Il y a un « effet élastique » : Plus on va loin dans une polarité (par exemple la non-violence), plus il y a un risque que la part opposée, la violence, ait été refoulée et se manifeste à notre insu. Je l’ai vu dans certains mouvements porteurs de grands idéaux et très bien intentionnés, qui se retrouvent à agir à l’interne de façon totalement incohérente, à l’inverse de leurs valeurs (c’est la part collectivement refoulée).

Ainsi en explorant mes différentes parts intérieures (mes dominantes et mes parts opposées), je peux devenir comme le directeur général qui réunit ses différents managers : Il les écoute attentivement, donne de l’attention à chaque opinion, puis décide quelle est la meilleure décision à prendre. Le petit chef qui auparavant prenait toujours le dessus et influençait systématiquement le directeur (le pusher dans l’exemple du début), redevient un chef normal, avec la même importance que les autres. Le directeur peut alors décider, en toute conscience et en ayant accès à toutes ses ressources, quelle est la meilleure option à prendre.

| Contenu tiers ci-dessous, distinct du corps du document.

(* ===== verification/Page.v ===== *)
(** * The page: start-up and event listeners

    The page state gathers the session, the settings form, the router
    and the number of times the listeners of [setupEventListeners]
    (lines 55-107) were added.  [initApp] (lines 31-51) restores the
    session, adds the listeners, starts the initial loads when a token
    was restored, and fills the settings form.

    The script registers two [DOMContentLoaded] listeners that both run
    [initApp]: [document.addEventListener('DOMContentLoaded', initApp)]
    (line 1906) and the listener of lines 2751-2775, which wires the
    sidebar toggle and calls [initApp()] again.  So [setupEventListeners]
    runs twice.  [addEventListener] ignores a second registration of the
    same function on the same target and event: the named [handleLogin]
    and [handleLogout] are registered once, while the function
    expressions written inside [setupEventListeners] (the links' click
    listeners among them) are new objects at each run and are added
    twice, so every click on a link runs its handler twice.

    Event dispatch runs the listeners one after the other
    ([Router.dispatch]); the copies of a link's listener are synchronous,
    so this is the order the browser runs them in. *)

From Stdlib Require Import ZArith.
From stdpp Require Import base list strings.
From S2P Require Import Prelude Fetch Prog Session Settings Router.

Local Open Scope string_scope.
Local Open Scope acc_scope.
Local Open Scope list_scope.

Record page : Type := mkPage {
  pg_session : session;
  pg_form : settings_form;
  pg_router : router;
  pg_listeners : nat
}.

Definition set_session (s : session) (p : page) : page :=
  mkPage s (pg_form p) (pg_router p) (pg_listeners p).
Definition set_form (f : settings_form) (p : page) : page :=
  mkPage (pg_session p) f (pg_router p) (pg_listeners p).

(** A session handler run on the page. *)
Definition on_session {A} (m : sprog session A) : sprog page A := λ p net,
  let r := m (pg_session p) net in (r.1.1, set_session r.1.2 p, r.2).

(** [loadSettings()] / [initializeSettings()] on the page. *)
Definition page_loadSettings : sprog page unit :=
  s_modify (λ p, set_form (loadSettings (store (pg_session p))) p).

#[export] Instance page_router_host : RouterHost page := {
  host_router := pg_router;
  host_set_router r p := mkPage (pg_session p) (pg_form p) r (pg_listeners p);
  host_loadSettings := page_loadSettings
}.

#[export] Instance page_router_laws : RouterHostLaws page.
Proof. split; done. Qed.

(** [setupEventListeners()]: one more copy of each listener. *)
Definition setupEventListeners : sprog page unit :=
  s_modify (λ p, mkPage (pg_session p) (pg_form p) (pg_router p) (S (pg_listeners p))).

(** [initApp()] (lines 31-51). *)
Definition initApp : sprog page unit :=
  on_session restoreSession ;;
  setupEventListeners ;;
  p ← s_get;
  (match authToken (pg_session p) with
   | Some t => if truthy t then s_lift loadInitialData else mret ()
   | None => mret ()
   end) ;;
  page_loadSettings.

(** The two [DOMContentLoaded] listeners (lines 1906 and 2751-2775). *)
Definition page_load : sprog page unit := dispatch 2 initApp.

(** The user's actions after the load. *)
Inductive ui_event : Type :=
| ClickNav (sectionId : string)
| SubmitLogin (username password : string)
| ClickLogout.

Section Events.
(** The ids of the [.section] elements of the page. *)
Variable sections : list string.

Definition ui_listener (ev : ui_event) : sprog page unit :=
  match ev with
  | ClickNav sectionId => nav_click sections sectionId
  | SubmitLogin u pw => on_session (handleLogin u pw)
  | ClickLogout => on_session handleLogout
  end.

(** The registrations of an event's listener after [k] runs of
    [setupEventListeners]: one for the named handlers, which
    [addEventListener] does not add twice; [k] for a link's function
    expression. *)
Definition registrations (ev : ui_event) (k : nat) : nat :=
  match ev with ClickNav _ => k | SubmitLogin _ _ | ClickLogout => Nat.min 1 k end.

(** An event runs its listener once per registration. *)
Definition ui_event_run (ev : ui_event) : sprog page unit := λ p net,
  dispatch (registrations ev (pg_listeners p)) (ui_listener ev) p net.
End Events.

(** ** Properties *)

Lemma restoreSession_no_token s net :
  ls_authToken (store s) = None → restoreSession s net = ([], set_shown LoginScreen s, Ret tt).
Proof. intros Ht. unfold restoreSession. rewrite srun_bind. simpl. by rewrite Ht. Qed.

(** [initApp] for a visitor without a stored token. *)
Lemma initApp_no_token p net :
  ls_authToken (store (pg_session p)) = None → authToken (pg_session p) = None →
  initApp p net =
    ([], mkPage (set_shown LoginScreen (pg_session p)) (loadSettings (store (pg_session p)))
               (pg_router p) (S (pg_listeners p)), Ret tt).
Proof.
  intros Ht Ha. unfold initApp. rewrite srun_bind. unfold on_session at 1.
  rewrite restoreSession_no_token by done. simpl. by rewrite Ha.
Qed.

Lemma page_load_no_token p net :
  ls_authToken (store (pg_session p)) = None → authToken (pg_session p) = None →
  page_load p net =
    ([], mkPage (set_shown LoginScreen (pg_session p)) (loadSettings (store (pg_session p)))
               (pg_router p) (S (S (pg_listeners p))), Ret tt).
Proof.
  intros Ht Ha. unfold page_load. simpl. rewrite initApp_no_token by done. simpl.
  rewrite initApp_no_token by done. done.
Qed.

(** [handleLogin] sends exactly the login request, whatever the answer. *)
Lemma handleLogin_requests u pw s net :
  requests_of (handleLogin u pw s net).1.1 = [login_request u pw].
Proof.
  unfold handleLogin. repeat (rewrite srun_bind; cbn -[showApp]).
  destruct (net (login_request u pw)) as [r|e]; cbn -[showApp]; [|done].
  unfold p_json, await_json. destruct (rbody r) as [data|]; cbn -[showApp]; [|done].
  destruct (resp_ok r), data; cbn -[showApp]; try done;
  repeat (rewrite srun_bind; cbn -[showApp]);
  match goal with |- context [showApp ?s1 net] =>
    pose proof (showApp_quiet s1 net) as Hq; destruct (showApp s1 net) as [[es s2] [[]|e]] end;
  simpl in Hq; subst es; done.
Qed.

(** C33 (error).  Because [initApp] runs twice at load, the listeners of
    [setupEventListeners] are added twice: for a visitor without a
    stored session, after the page has loaded, a click on the link of an
    existing section starts its loader twice; the login form, whose
    listener is the named [handleLogin], sends the login request once. *)
Theorem listeners_added_twice sections p0 net net' sectionId username password :
  ls_authToken (store (pg_session p0)) = None → authToken (pg_session p0) = None →
  pg_listeners p0 = 0 → sectionId +:+ "Section" ∈ sections →
  let p1 := (page_load p0 net).1.2 in
  pg_listeners p1 = 2 ∧
  (ui_event_run sections (ClickNav sectionId) p1 net').1.1 = loader_effects sectionId ++ loader_effects sectionId ∧
  requests_of (ui_event_run sections (SubmitLogin username password) p1 net').1.1
    = [login_request username password].
Proof.
  intros Ht Ha H0 Hin. rewrite page_load_no_token by done. cbn -[nav_click handleLogin]. rewrite H0.
  split; [done|]. unfold ui_event_run. cbn [pg_listeners]. split.
  - set (q := mkPage _ _ _ _).
    pose proof (nav_click_run sections sectionId q net') as Hr1.
    rewrite bool_decide_true in Hr1 by done. destruct Hr1 as (_ & He1 & _).
    pose proof (nav_click_run sections sectionId (nav_click sections sectionId q net').1.2 net') as Hr2.
    rewrite bool_decide_true in Hr2 by done. destruct Hr2 as (_ & He2 & _).
    rewrite He1, He2. simpl. by rewrite app_nil_r.
  - unfold on_session. cbn -[handleLogin requests_of]. rewrite !requests_of_app, !handleLogin_requests. done.
Qed.

Lemma initApp_broken_user p net t :
  ls_authToken (store (pg_session p)) = Some t → truthy t = true →
  ls_user (store (pg_session p)) = Some None →
  (initApp p net).1.1 = [] ∧ pg_listeners (initApp p net).1.2 = pg_listeners p ∧
  store (pg_session (initApp p net).1.2) = store (pg_session p) ∧
  (initApp p net).2 = Throw (SyntaxError "JSON.parse").
Proof.
  intros Ht Htr Hu. unfold initApp. rewrite srun_bind. unfold on_session at 1.
  unfold restoreSession. rewrite srun_bind. simpl. rewrite Ht, Hu, Htr. done.
Qed.

(** After the login of C29, whose stored user is the text
    ["undefined"], every load of the page fails: both runs of [initApp]
    stop with a [SyntaxError] before [setupEventListeners], so no
    listener is added and no click on a link, login or logout has any
    effect. *)
Theorem page_load_broken_user sections p0 net t :
  ls_authToken (store (pg_session p0)) = Some t → truthy t = true →
  ls_user (store (pg_session p0)) = Some None → pg_listeners p0 = 0 →
  let p1 := (page_load p0 net).1.2 in
  pg_listeners p1 = 0 ∧
  ∀ ev net', ui_event_run sections ev p1 net' = ([], p1, Ret tt).
Proof.
  intros Ht Htr Hu H0. unfold page_load. rewrite !dispatch_S.
  destruct (initApp_broken_user p0 net t Ht Htr Hu) as (_ & Hl1 & Hs1 & _).
  destruct (initApp_broken_user (initApp p0 net).1.2 net t) as (_ & Hl2 & _ & _);
    [by rewrite Hs1|done|by rewrite Hs1|].
  simpl. rewrite Hl2, Hl1, H0. split; [done|]. intros ev net'. unfold ui_event_run. rewrite Hl2, Hl1, H0. by destruct ev.
Qed.

(** ** Concrete runs *)

(** The sections of the dashboard's HTML. *)
Definition ex_sections : list string :=
  ["dashboardSection"; "paymentsSection"; "expensesSection"; "teachersSection";
   "invoicesSection"; "reportsSection"; "settingsSection"].

Definition ex_page : page :=
  mkPage ex_session (loadSettings (mkStorage None None None)) (mkRouter ["dashboardSection"] ["dashboard"]) 0.

Lemma nav_click_present_witness :
  "payments" +:+ "Section" ∈ ex_sections ∧
  let r := nav_click ex_sections "payments" ex_page ex_net_login in
  host_router r.1.2 = mkRouter ["payments" +:+ "Section"] ["payments"] ∧
  r.1.1 = loader_effects "payments" ∧ r.2 = Ret tt.
Proof.
  assert ("payments" +:+ "Section" ∈ ex_sections) as H1 by (apply (bool_decide_unpack _); vm_compute; exact I).
  split; [exact H1|]. exact (nav_click_present ex_sections "payments" ex_page ex_net_login H1).
Defined.

Lemma nav_click_missing_witness :
  ("budgets" +:+ "Section" ∉ ex_sections) ∧
  let r := nav_click ex_sections "budgets" ex_page ex_net_login in
  host_router r.1.2 = mkRouter [] (active_nav (host_router ex_page)) ∧
  r.1.1 = [] ∧ r.2 = Throw (TypeError "document.getElementById(..).classList").
Proof.
  assert ("budgets" +:+ "Section" ∉ ex_sections) as H1 by (apply (bool_decide_unpack _); vm_compute; exact I).
  split; [exact H1|]. exact (nav_click_missing ex_sections "budgets" ex_page ex_net_login H1).
Defined.

Lemma router_at_most_one_witness :
  (length (active_sections (host_router ex_page)) ≤ 1)%nat ∧
  (length (active_nav (host_router ex_page)) ≤ 1)%nat ∧
  reachable ex_sections ex_page
    (nav_click ex_sections "budgets" (nav_click ex_sections "teachers" ex_page ex_net_login).1.2 ex_net_login).1.2 ∧
  let p := (nav_click ex_sections "budgets" (nav_click ex_sections "teachers" ex_page ex_net_login).1.2 ex_net_login).1.2 in
  (length (active_sections (host_router p)) ≤ 1)%nat ∧ (length (active_nav (host_router p)) ≤ 1)%nat.
Proof.
  assert ((length (active_sections (host_router ex_page)) ≤ 1)%nat) as H1 by (simpl; lia).
  assert ((length (active_nav (host_router ex_page)) ≤ 1)%nat) as H2 by (simpl; lia).
  assert (reachable ex_sections ex_page
    (nav_click ex_sections "budgets" (nav_click ex_sections "teachers" ex_page ex_net_login).1.2 ex_net_login).1.2)
    as H3 by (apply reach_click, reach_click, reach_init).
  split; [exact H1|split; [exact H2|split; [exact H3|]]].
  exact (router_at_most_one ex_sections ex_page _ H1 H2 H3).
Defined.

Lemma nav_click_idempotent_witness :
  "dashboard" +:+ "Section" ∈ ex_sections ∧
  host_router ex_page = mkRouter ["dashboard" +:+ "Section"] ["dashboard"] ∧
  host_router (nav_click ex_sections "dashboard" ex_page ex_net_login).1.2 = host_router ex_page ∧
  (nav_click ex_sections "dashboard" ex_page ex_net_login).1.1 = loader_effects "dashboard".
Proof.
  assert ("dashboard" +:+ "Section" ∈ ex_sections) as H1 by (apply (bool_decide_unpack _); vm_compute; exact I).
  assert (host_router ex_page = mkRouter ["dashboard" +:+ "Section"] ["dashboard"]) as H2 by reflexivity.
  split; [exact H1|split; [exact H2|]].
  exact (nav_click_idempotent ex_sections "dashboard" ex_page ex_net_login H1 H2).
Defined.

Lemma listeners_added_twice_witness :
  ls_authToken (store (pg_session ex_page)) = None ∧ authToken (pg_session ex_page) = None ∧
  pg_listeners ex_page = 0 ∧ "teachers" +:+ "Section" ∈ ex_sections ∧
  let p1 := (page_load ex_page ex_net_login).1.2 in
  pg_listeners p1 = 2 ∧
  (ui_event_run ex_sections (ClickNav "teachers") p1 ex_net_login).1.1
    = loader_effects "teachers" ++ loader_effects "teachers" ∧
  requests_of (ui_event_run ex_sections (SubmitLogin "amina" "secret") p1 ex_net_login).1.1
    = [login_request "amina" "secret"].
Proof.
  assert (ls_authToken (store (pg_session ex_page)) = None) as H1 by reflexivity.
  assert (authToken (pg_session ex_page) = None) as H2 by reflexivity.
  assert (pg_listeners ex_page = 0) as H3 by reflexivity.
  assert ("teachers" +:+ "Section" ∈ ex_sections) as H4 by (apply (bool_decide_unpack _); vm_compute; exact I).
  do 4 (split; [assumption|]).
  exact (listeners_added_twice ex_sections ex_page ex_net_login ex_net_login _ _ _ H1 H2 H3 H4).
Defined.

(** The storage left by the login of [Session.login_without_user_witness]. *)
Definition ex_broken_page : page :=
  mkPage (fresh_session (mkStorage (Some "t0k") (Some None) None))
    (loadSettings (mkStorage None None None)) (mkRouter [] []) 0.

Lemma page_load_broken_user_witness :
  ls_authToken (store (pg_session ex_broken_page)) = Some "t0k" ∧ truthy "t0k" = true ∧
  ls_user (store (pg_session ex_broken_page)) = Some None ∧ pg_listeners ex_broken_page = 0 ∧
  let p1 := (page_load ex_broken_page ex_net_login).1.2 in
  pg_listeners p1 = 0 ∧
  ∀ ev net', ui_event_run ex_sections ev p1 net' = ([], p1, Ret tt).
Proof.
  assert (ls_authToken (store (pg_session ex_broken_page)) = Some "t0k") as H1 by reflexivity.
  assert (truthy "t0k" = true) as H2 by reflexivity.
  assert (ls_user (store (pg_session ex_broken_page)) = Some None) as H3 by reflexivity.
  assert (pg_listeners ex_broken_page = 0) as H4 by reflexivity.
  do 4 (split; [assumption|]).
  exact (page_load_broken_user ex_sections ex_broken_page ex_net_login "t0k" H1 H2 H3 H4).
Defined.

Je vous invite donc à observer, dans votre quotidien, s’il y a un petit chef intérieur qui prend trop souvent le lead et si c’est le cas, demandez-vous : Quelles autres parts de moi aimeraient s’exprimer ? En apprenant à regarder et écouter nos parts opposées (un peu à l’image de l’oiseau en photo ci-dessus), et même s’il y a parfois de l’inconfort à cela, il y a beaucoup à gagner en termes de liberté, de créativité et de conscience.